The second is optogenetics. Here, a different set of light-sensitive proteins are inserted into the same neurons. These guys act as light switches rather than lightbulbs. When zapped with lasers with different frequencies, scientists are able to flip these switches on and off. In turn, this activates—or quiets down—specific GPS neurons.
The final component was a VR setup where the mice ran on a running wheel with their heads kept steady. Like humans in a VR game, their brains processed the virtual environment—a single path with houses, blocks, and other visual cues—like a real-world road.
The team first trained the mice to recognize a specific location—the goal zone—on the virtual path while monitoring their active GPS cells. Once there, the mice learned to lick three times on a sensor to get a sugar water award. This essentially linked active GPS neurons in the virtual goal zone with the memory of something sweet.
Then came the wizardry. If GPS place cells are in charge of pinning down memories in the brain, then artificially reactivating those cells should reactivate the memory—regardless of where the mouse is actually at in virtual space—and cause it to lick its chops in anticipation.
Shockingly, that happened—but with a twist. Rather than blasting all tagged GPS neurons with light at the same time, the team artificially reactivated them in five bins, based on their normal sequence. It’s akin to playing neuronal “piano keys” into a melody that makes sense to the brain, rather than simultaneously pounding them into neurological cacophony.
It worked like a charm. Even when the mouse wasn’t in its virtual goal zone, as soon as the scientists artificially activated GPS neurons that encoded for the goal zone, the mouse began licking his chops. In essence, the team was able to mentally transport the mouse to its rewarding location, regardless of his perceived reality.
There’s more. As the number of laser zaps increased, the mouse’s GPS place cell network “remapped,” in that he stopped licking as much in the previous goal zone. In a way, the team artificially severed the mouse’s memory of sugar water from its previous real location, instead remapping it onto a new place with clever light-based hacking of the brain.
On the surface, these results seem crazy: they suggest that our precious memories are pinned to a cognitive spatial map in the brain. Activating any particular set of GPS place cells—loosely like zooming in on a spot on Google Maps—is enough to trigger a memory so powerful you’ll behave as if you were reliving that memory.
But it makes sense. We’ve probably all had the experience of walking past a familiar neighborhood where a street corner suddenly triggers a memory of a great restaurant nearby, causing Niagara Falls in our mouths and for us to seek it out.
What the study shows, however, is that it’s not correlational. Place cells are so powerful that the “where” component of our memories could be remapped to a different location, if given powerful and precise neurotech tools.
“Place cells really do tell the mouse where it [the goal location] is, and mice actually ‘listen’ to their place cells when they make decisions,” said first author Dr. Nick Robinson at UCL.

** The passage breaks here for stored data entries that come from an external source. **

(* ===== verification/SkynetModule.v ===== *)
(** The table of service modules: skynet-src/skynet_module.c.

    A module is a shared object found along a search path and its four entry
    points, looked up by name.  The table is read and filled under a lock, so a
    query is one step; a module stays in the table for ever.  [dlopen] and
    [dlsym] are parameters; addresses are numbers and 0 is NULL. *)

From S2P Require Import Prelude CString.
From Stdlib Require Import Ascii.
Local Open Scope string_scope.
Local Open Scope Z_scope.

Definition MAX_MODULE_TYPE : Z := 32.

Record skynet_module := Mod {
  sm_name : string;
  sm_module : Z;
  sm_create : Z;
  sm_init : Z;
  sm_release : Z;
  sm_signal : Z
}.

(** A cell of the table is [None] until it is filled. *)
Record modules := Mods {
  ms_count : Z;
  ms_path : string;
  ms_m : list (option skynet_module)
}.

Definition skynet_module_init (path : string) : modules :=
  Mods 0 path (replicate (Z.to_nat MAX_MODULE_TYPE) None).

(** The first [n] entries from [i] on; the result is an index. *)
Fixpoint query_loop (n : nat) (i : Z) (m : list (option skynet_module)) (name : string) : option (option Z) :=
  match n with
  | O => Some None
  | S n' =>
      e ← zget m i;
      x ← e;
      if strcmp (sm_name x) name =? 0 then Some (Some i) else query_loop n' (i + 1) m name
  end.

Definition _query (M : modules) (name : string) : option (option Z) :=
  query_loop (Z.to_nat (ms_count M)) 0 (ms_m M) name.

(** ** Opening a module *)

Definition is_char (c a : ascii) : bool := bool_decide (a = c).

(** A pattern of the path with the name put for its first question mark. *)
Fixpoint fill_pattern (pattern name : string) : option string :=
  match pattern with
  | "" => None
  | String a p => if is_char "?" a then Some (name ++ p) else String a <$> fill_pattern p name
  end.

Fixpoint skip_char (c : ascii) (s : string) : string :=
  match s with
  | String a s' => if is_char c a then skip_char c s' else s
  | "" => ""
  end.

Section open.
Context (dlopen : string -> Z) (dlsym : Z -> string -> Z).

(** The patterns are tried from the left; one without a question mark ends the
    program ([None]).  Each round uses up a character of the path at least. *)
Fixpoint try_loop (fuel : nat) (path name : string) : option Z :=
  match skip_char ";" path with
  | "" => Some 0
  | path =>
      match fuel with
      | O => None
      | S fuel' =>
          let '(pattern, rest) := strsep (is_char ";") path in
          tmp ← fill_pattern pattern name;
          let dl := dlopen tmp in
          if negb (dl =? 0) then Some dl else try_loop fuel' (default "" rest) name
      end
  end.

Definition _try_open (M : modules) (name : string) : option Z :=
  try_loop (String.length (ms_path M)) (ms_path M) name.

(** [strrchr(s, '.')] and the character after it, or [s] itself. *)
Fixpoint after_dot (s : string) : option string :=
  match s with
  | "" => None
  | String a s' => match after_dot s' with Some r => Some r | None => if is_char "." a then Some s' else None end
  end.

Definition get_api (name : string) (module : Z) (api_name : string) : Z :=
  let tmp := name ++ api_name in dlsym module (default tmp (after_dot tmp)).

(** The module with its entry points; NULL without an init function. *)
Definition open_sym (name : string) (module : Z) : option skynet_module :=
  let mod_ := Mod name module (get_api name module "_create") (get_api name module "_init")
    (get_api name module "_release") (get_api name module "_signal") in
  if sm_init mod_ =? 0 then None else Some mod_.

(** The index of the module, or none. *)
Definition skynet_module_query (M : modules) (name : string) : option (option Z * modules) :=
  result ← _query M name;
  match result with
  | Some i => Some (Some i, M)
  | None =>
      if ms_count M <? MAX_MODULE_TYPE then
        dl ← _try_open M name;
        if negb (dl =? 0) then
          match open_sym name dl with
          | Some mod_ =>
              m ← zset (ms_m M) (ms_count M) (Some mod_);
              Some (Some (ms_count M), Mods (ms_count M + 1) (ms_path M) m)
          | None => Some (None, M)
          end
        else Some (None, M)
      else Some (None, M)
  end.
End open.

Definition skynet_module_insert (M : modules) (mod_ : skynet_module) : option modules :=
  r ← _query M (sm_name mod_);
  _ ← c_assert (bool_decide (r = None) && (ms_count M <? MAX_MODULE_TYPE));
  m ← zset (ms_m M) (ms_count M) (Some mod_);
  Some (Mods (ms_count M + 1) (ms_path M) m).

(** ** The table *)

Local Open Scope list_scope.

(** The first [count] cells hold modules of different names. *)
Record modules_ok (M : modules) (l : list skynet_module) : Prop := {
  mo_len : zlen (ms_m M) = MAX_MODULE_TYPE;
  mo_count : ms_count M = zlen l;
  mo_bound : zlen l <= MAX_MODULE_TYPE;
  mo_get : forall i, 0 <= i < zlen l -> zget (ms_m M) i = Some (zget l i);
  mo_rest : forall i, zlen l <= i < MAX_MODULE_TYPE -> zget (ms_m M) i = Some None;
  mo_names : NoDup (sm_name <$> l)
}.

Lemma modules_init_ok path : modules_ok (skynet_module_init path) [].
Proof.
  split; try done; [intros i Hi; change (0 <= i < 0) in Hi; lia| |constructor].
  intros i Hi. change (zlen (@nil skynet_module)) with 0 in Hi. unfold MAX_MODULE_TYPE in Hi.
  assert (Z.to_nat i < 32)%nat as Hlt by lia. rewrite zget_nonneg by lia.
  exact (lookup_replicate_2 32 (@None skynet_module) (Z.to_nat i) Hlt).
Qed.

Lemma query_loop_spec n i m l name :
  0 <= i -> (forall j, i <= j < i + Z.of_nat n -> exists x, zget m j = Some (Some x) /\ zget l j = Some x) ->
  exists r, query_loop n i m name = Some r /\
    match r with
    | Some j => i <= j < i + Z.of_nat n /\ exists x, zget l j = Some x /\ sm_name x = name
    | None => forall j x, i <= j < i + Z.of_nat n -> zget l j = Some x -> sm_name x <> name
    end.
Proof.
  revert i. induction n as [|n IH]; intros i Hi Hm; cbn [query_loop].
  { exists None. split; [done|]. intros; lia. }
  destruct (Hm i) as (x & -> & Hx); [lia|]. rewrite !some_bind.
  destruct (Z.eqb_spec (strcmp (sm_name x) name) 0) as [He%strcmp_eq|Hne].
  { exists (Some i). split; [done|]. split; [lia|eauto]. }
  destruct (IH (i + 1)) as (r & -> & Hr); [lia|intros j ?; apply Hm; lia|]. exists r. split; [done|].
  destruct r as [j|].
  - destruct Hr as (? & ?). split; [lia|done].
  - intros j y Hj Hy. destruct (decide (j = i)) as [->|]; [|apply (Hr j); [lia|done]].
    rewrite Hx in Hy. injection Hy as <-. intros He. apply Hne. by apply strcmp_eq.
Qed.

Lemma query_spec M l name :
  modules_ok M l ->
  exists r, _query M name = Some r /\
    match r with
    | Some j => exists x, zget l j = Some x /\ sm_name x = name
    | None => name ∉ sm_name <$> l
    end.
Proof.
  intros [Hlen Hc Hb Hg Hre Hn]. unfold _query. pose proof (zlen_nonneg l).
  destruct (query_loop_spec (Z.to_nat (ms_count M)) 0 (ms_m M) l name) as (r & -> & Hr); [lia| |].
  { intros j Hj. destruct (zget_is_Some l j) as [x Hx]; [lia|]. exists x. rewrite Hg by lia. by rewrite Hx. }
  exists r. split; [done|]. destruct r as [j|]; [by destruct Hr|].
  intros (x & -> & Hx)%list_elem_of_fmap. apply list_elem_of_lookup in Hx as [k Hk].
  pose proof (lookup_lt_Some _ _ _ Hk). apply (Hr (Z.of_nat k) x); [unfold zlen in *; lia|by rewrite zget_nat|done].
Qed.

Lemma skip_char_length c s : (String.length (skip_char c s) <= String.length s)%nat.
Proof. induction s as [|a s IH]; simpl; [lia|]. destruct (is_char c a); simpl; lia. Qed.

Lemma strsep_length d s : (String.length (default "" (strsep d s).2) <= String.length s)%nat.
Proof.
  induction s as [|a s IH]; simpl; [lia|]. destruct (d a); simpl; [lia|].
  destruct (strsep d s) as [t [r|]]; simpl in *; lia.
Qed.

(** A path whose patterns all have a question mark. *)
Fixpoint valid_path (fuel : nat) (path : string) : bool :=
  match skip_char ";" path with
  | "" => true
  | path =>
      match fuel with
      | O => false
      | S fuel' =>
          let '(pattern, rest) := strsep (is_char ";") path in
          match fill_pattern pattern "" with
          | Some _ => valid_path fuel' (default "" rest)
          | None => false
          end
      end
  end.

Lemma fill_pattern_any p n n' : is_Some (fill_pattern p n) -> is_Some (fill_pattern p n').
Proof.
  induction p as [|a p IH]; simpl; [done|]. destruct (is_char "?" a); [eauto|].
  rewrite !fmap_is_Some. apply IH.
Qed.

Lemma try_loop_total dlopen fuel path name :
  valid_path fuel path = true -> is_Some (try_loop dlopen fuel path name).
Proof.
  revert path. induction fuel as [|fuel IH]; intros path; cbn [try_loop valid_path].
  { destruct (skip_char ";" path); done || eauto. }
  destruct (skip_char ";" path) as [|a s]; [eauto|].
  destruct (strsep (is_char ";") (String a s)) as [pat rest].
  destruct (fill_pattern pat "") eqn:Hp; [|done]. intros Hv.
  destruct (fill_pattern_any pat "" name) as [tmp ->]; [eauto|]. rewrite some_bind.
  destruct (negb _); [eauto|]. by apply IH.
Qed.

(** A query keeps the table well formed and never moves a module; once it has
    returned a module, every later query of the name returns the same one
    without opening it again. *)
Lemma module_query_spec dlopen dlsym M l name :
  modules_ok M l -> valid_path (String.length (ms_path M)) (ms_path M) = true ->
  exists r M' l', skynet_module_query dlopen dlsym M name = Some (r, M') /\
    modules_ok M' l' /\ ms_path M' = ms_path M /\ l `prefix_of` l' /\
    match r with
    | Some i => exists x, zget l' i = Some x /\ sm_name x = name /\
        forall dlopen' dlsym', skynet_module_query dlopen' dlsym' M' name = Some (Some i, M')
    | None => l' = l
    end.
Proof.
  intros Hok Hv. unfold skynet_module_query at 1.
  destruct (query_spec M l name Hok) as (r & Hq & Hr). rewrite Hq, some_bind. destruct r as [i|].
  { destruct Hr as (x & Hx & Hn). exists (Some i), M, l. split_and!; try done.
    exists x. split_and!; try done. intros. unfold skynet_module_query. by rewrite Hq, some_bind. }
  destruct (Z.ltb_spec (ms_count M) MAX_MODULE_TYPE) as [Hlt|Hge].
  2: { exists None, M, l. split_and!; done. }
  unfold _try_open. destruct (try_loop_total dlopen _ _ name Hv) as [dl ->]. rewrite some_bind.
  destruct (negb (dl =? 0)); [|exists None, M, l; split_and!; done].
  unfold open_sym. destruct (_ =? 0); [exists None, M, l; split_and!; done|].
  set (x := Mod _ _ _ _ _ _). pose proof Hok as [Hlen Hc Hb Hg Hre Hnd]. pose proof (zlen_nonneg l).
  rewrite zset_eq, some_bind by lia.
  set (M' := Mods _ _ _). exists (Some (ms_count M)), M', (l ++ [x]).
  assert (modules_ok M' (l ++ [x])) as Hok'.
  { split; subst M'; simpl.
    - by rewrite zlen_insert.
    - zlen_lia.
    - unfold MAX_MODULE_TYPE in *. zlen_lia.
    - intros i Hi. autorewrite with zlen in Hi. change (zlen (@nil skynet_module)) with 0 in Hi.
      destruct (decide (i = ms_count M)) as [->|Hne].
      + rewrite zget_insert_eq by lia. rewrite Hc, zget_app_r by lia. by rewrite Z.sub_diag.
      + rewrite zget_insert_ne by lia. rewrite zget_app_l by lia. apply Hg. lia.
    - intros i Hi. autorewrite with zlen in Hi. change (zlen (@nil skynet_module)) with 0 in Hi.
      rewrite zget_insert_ne by lia. apply Hre. lia.
    - rewrite fmap_app. apply NoDup_app. split_and!; [done| |apply NoDup_singleton].
      intros n Hn ->%list_elem_of_singleton. by apply Hr. }
  split_and!; try done; [by apply prefix_app_r|].
  assert (zget (l ++ [x]) (ms_count M) = Some x) as Hx.
  { rewrite Hc, zget_app_r by lia. by rewrite Z.sub_diag. }
  exists x. split_and!; try done. intros dlopen' dlsym'. unfold skynet_module_query.
  destruct (query_spec M' _ name Hok') as (r & -> & Hr'). rewrite some_bind. destruct r as [j|].
  - destruct Hr' as (y & Hy & Hny). assert (j = ms_count M) as ->; [|done].
    destruct (decide (j = ms_count M)) as [|Hne]; [done|].
    pose proof (zget_in _ _ _ Hy) as Hj. autorewrite with zlen in Hj.
    change (zlen (@nil skynet_module)) with 0 in Hj. rewrite zget_app_l in Hy by lia.
    destruct Hr. apply list_elem_of_fmap. exists y. split; [done|].
    rewrite zget_nonneg in Hy by lia. by eapply list_elem_of_lookup_2.
  - destruct Hr'. rewrite fmap_app. apply elem_of_app. right. apply list_elem_of_here.
Qed.

(** A table that grew keeps the modules it had. *)
Lemma modules_prefix M M' l l' i m :
  modules_ok M l -> modules_ok M' l' -> l `prefix_of` l' ->
  zget (ms_m M) i = Some (Some m) -> zget (ms_m M') i = Some (Some m).
Proof.
  intros H1 H2 [k ->] Hi. pose proof (zget_in _ _ _ Hi) as Hr. rewrite (mo_len _ _ H1) in Hr.
  destruct (Z.lt_ge_cases i (zlen l)).
  - rewrite (mo_get _ _ H1) in Hi by lia. rewrite (mo_get _ _ H2) by (rewrite zlen_app; pose proof (zlen_nonneg k); lia).
    rewrite zget_app_l by done. done.
  - rewrite (mo_rest _ _ H1) in Hi by lia. done.
Qed.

The study is one of the first that casually and definitively links place cells to memory and decision-making in the brain. But there’s so much we still don’t know. What exactly is the brain’s electrical coding strategy? How are place cells connected to the memory circuits? And with our current explosion in brain-computer interfaces, could we eventually incept experiences, based on previous memories and locations, so powerful that they distort our reality?